# EXERCISE
Repeat, line for line, the entries below from the first line to the line containing "(** ** The collaborators of the client *)", counting both ends.

>>>

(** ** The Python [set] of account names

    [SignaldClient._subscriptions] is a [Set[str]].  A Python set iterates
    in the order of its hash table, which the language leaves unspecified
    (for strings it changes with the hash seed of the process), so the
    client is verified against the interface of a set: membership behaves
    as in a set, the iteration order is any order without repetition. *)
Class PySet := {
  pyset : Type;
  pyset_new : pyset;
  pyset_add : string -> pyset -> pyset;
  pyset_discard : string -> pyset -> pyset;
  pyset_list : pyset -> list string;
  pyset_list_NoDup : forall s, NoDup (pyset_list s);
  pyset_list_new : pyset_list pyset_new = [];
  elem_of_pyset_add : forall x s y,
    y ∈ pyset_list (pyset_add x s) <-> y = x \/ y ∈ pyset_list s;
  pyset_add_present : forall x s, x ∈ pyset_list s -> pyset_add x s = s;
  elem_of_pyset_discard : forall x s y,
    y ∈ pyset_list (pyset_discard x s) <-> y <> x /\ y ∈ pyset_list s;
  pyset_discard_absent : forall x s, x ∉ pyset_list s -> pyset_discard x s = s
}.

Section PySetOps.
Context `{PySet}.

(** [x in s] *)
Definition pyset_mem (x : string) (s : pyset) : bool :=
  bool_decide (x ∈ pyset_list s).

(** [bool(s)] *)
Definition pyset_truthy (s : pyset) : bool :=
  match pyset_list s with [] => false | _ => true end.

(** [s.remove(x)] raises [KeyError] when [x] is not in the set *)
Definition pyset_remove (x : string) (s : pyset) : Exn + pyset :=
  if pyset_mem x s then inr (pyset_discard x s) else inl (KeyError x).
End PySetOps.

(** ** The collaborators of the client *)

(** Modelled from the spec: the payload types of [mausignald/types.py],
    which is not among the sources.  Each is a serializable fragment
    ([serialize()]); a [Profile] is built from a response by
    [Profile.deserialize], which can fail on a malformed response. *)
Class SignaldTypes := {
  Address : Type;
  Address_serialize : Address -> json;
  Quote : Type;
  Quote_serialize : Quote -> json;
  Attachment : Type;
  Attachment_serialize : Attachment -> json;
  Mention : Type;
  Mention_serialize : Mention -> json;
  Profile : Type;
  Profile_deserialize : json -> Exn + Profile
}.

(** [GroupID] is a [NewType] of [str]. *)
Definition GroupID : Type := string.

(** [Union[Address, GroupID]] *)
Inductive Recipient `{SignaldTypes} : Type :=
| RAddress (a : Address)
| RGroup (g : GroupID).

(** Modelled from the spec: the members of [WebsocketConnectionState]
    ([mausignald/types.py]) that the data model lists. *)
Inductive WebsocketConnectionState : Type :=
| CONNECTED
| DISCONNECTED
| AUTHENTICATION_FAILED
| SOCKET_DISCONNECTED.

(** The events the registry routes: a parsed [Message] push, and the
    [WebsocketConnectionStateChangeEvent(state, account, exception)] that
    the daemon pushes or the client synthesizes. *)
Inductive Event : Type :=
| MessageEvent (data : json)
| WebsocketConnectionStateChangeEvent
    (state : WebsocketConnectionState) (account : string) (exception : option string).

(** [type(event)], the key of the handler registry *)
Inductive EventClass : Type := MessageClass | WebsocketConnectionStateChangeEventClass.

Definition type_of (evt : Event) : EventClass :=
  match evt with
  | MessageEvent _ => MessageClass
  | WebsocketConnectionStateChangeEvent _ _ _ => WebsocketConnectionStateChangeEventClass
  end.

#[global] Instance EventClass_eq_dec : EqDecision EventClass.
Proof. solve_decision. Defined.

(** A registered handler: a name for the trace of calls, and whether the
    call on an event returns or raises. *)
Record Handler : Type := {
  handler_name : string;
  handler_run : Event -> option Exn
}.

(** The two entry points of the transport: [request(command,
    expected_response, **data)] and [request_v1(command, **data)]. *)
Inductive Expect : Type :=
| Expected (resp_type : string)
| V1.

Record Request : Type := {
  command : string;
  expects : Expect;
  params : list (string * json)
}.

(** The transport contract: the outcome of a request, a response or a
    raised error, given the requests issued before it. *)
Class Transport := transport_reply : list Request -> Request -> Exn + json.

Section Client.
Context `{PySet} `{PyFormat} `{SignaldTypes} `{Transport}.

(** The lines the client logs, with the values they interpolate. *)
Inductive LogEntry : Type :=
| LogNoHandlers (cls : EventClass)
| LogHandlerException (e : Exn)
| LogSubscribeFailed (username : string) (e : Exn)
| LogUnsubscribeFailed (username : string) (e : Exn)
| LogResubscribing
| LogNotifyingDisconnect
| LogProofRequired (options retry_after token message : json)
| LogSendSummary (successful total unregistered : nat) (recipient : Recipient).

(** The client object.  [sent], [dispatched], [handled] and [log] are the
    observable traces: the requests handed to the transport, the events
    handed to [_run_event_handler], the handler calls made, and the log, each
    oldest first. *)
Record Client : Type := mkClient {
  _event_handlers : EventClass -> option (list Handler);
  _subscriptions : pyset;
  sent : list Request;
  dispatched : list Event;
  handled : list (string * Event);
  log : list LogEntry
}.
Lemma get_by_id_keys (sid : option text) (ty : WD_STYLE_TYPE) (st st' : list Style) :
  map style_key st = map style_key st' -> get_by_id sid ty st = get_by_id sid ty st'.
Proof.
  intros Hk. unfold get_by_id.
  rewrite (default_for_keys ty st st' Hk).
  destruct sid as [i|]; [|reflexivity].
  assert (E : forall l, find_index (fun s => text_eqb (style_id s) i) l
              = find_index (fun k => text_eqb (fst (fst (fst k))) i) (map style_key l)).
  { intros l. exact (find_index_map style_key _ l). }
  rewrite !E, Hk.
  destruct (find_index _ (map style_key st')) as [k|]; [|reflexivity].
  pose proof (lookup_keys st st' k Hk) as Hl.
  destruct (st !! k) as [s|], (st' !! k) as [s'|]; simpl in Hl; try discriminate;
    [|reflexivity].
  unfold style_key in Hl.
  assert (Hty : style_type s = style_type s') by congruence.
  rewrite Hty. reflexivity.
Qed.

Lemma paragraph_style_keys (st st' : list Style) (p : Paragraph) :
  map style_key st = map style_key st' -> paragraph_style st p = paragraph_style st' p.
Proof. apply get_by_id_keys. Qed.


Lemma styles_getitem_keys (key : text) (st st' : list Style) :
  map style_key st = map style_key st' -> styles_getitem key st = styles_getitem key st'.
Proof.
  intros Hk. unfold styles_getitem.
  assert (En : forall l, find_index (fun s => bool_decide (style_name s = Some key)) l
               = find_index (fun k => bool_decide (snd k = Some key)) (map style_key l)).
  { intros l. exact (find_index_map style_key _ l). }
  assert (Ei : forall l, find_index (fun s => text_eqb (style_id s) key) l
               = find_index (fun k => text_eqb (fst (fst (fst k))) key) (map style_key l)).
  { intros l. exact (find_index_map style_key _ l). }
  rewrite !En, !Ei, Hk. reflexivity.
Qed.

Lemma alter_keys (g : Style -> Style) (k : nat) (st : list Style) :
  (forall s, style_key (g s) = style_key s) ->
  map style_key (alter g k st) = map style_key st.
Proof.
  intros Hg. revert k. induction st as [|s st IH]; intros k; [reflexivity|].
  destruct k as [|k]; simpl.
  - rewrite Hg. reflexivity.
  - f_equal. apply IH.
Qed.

<<<

# TASK SOLUTION
(** ** The Python [set] of account names

    [SignaldClient._subscriptions] is a [Set[str]].  A Python set iterates
    in the order of its hash table, which the language leaves unspecified
    (for strings it changes with the hash seed of the process), so the
    client is verified against the interface of a set: membership behaves
    as in a set, the iteration order is any order without repetition. *)
Class PySet := {
  pyset : Type;
  pyset_new : pyset;
  pyset_add : string -> pyset -> pyset;
  pyset_discard : string -> pyset -> pyset;
  pyset_list : pyset -> list string;
  pyset_list_NoDup : forall s, NoDup (pyset_list s);
  pyset_list_new : pyset_list pyset_new = [];
  elem_of_pyset_add : forall x s y,
    y ∈ pyset_list (pyset_add x s) <-> y = x \/ y ∈ pyset_list s;
  pyset_add_present : forall x s, x ∈ pyset_list s -> pyset_add x s = s;
  elem_of_pyset_discard : forall x s y,
    y ∈ pyset_list (pyset_discard x s) <-> y <> x /\ y ∈ pyset_list s;
  pyset_discard_absent : forall x s, x ∉ pyset_list s -> pyset_discard x s = s
}.

Section PySetOps.
Context `{PySet}.

(** [x in s] *)
Definition pyset_mem (x : string) (s : pyset) : bool :=
  bool_decide (x ∈ pyset_list s).

(** [bool(s)] *)
Definition pyset_truthy (s : pyset) : bool :=
  match pyset_list s with [] => false | _ => true end.

(** [s.remove(x)] raises [KeyError] when [x] is not in the set *)
Definition pyset_remove (x : string) (s : pyset) : Exn + pyset :=
  if pyset_mem x s then inr (pyset_discard x s) else inl (KeyError x).
End PySetOps.

(** ** The collaborators of the client *)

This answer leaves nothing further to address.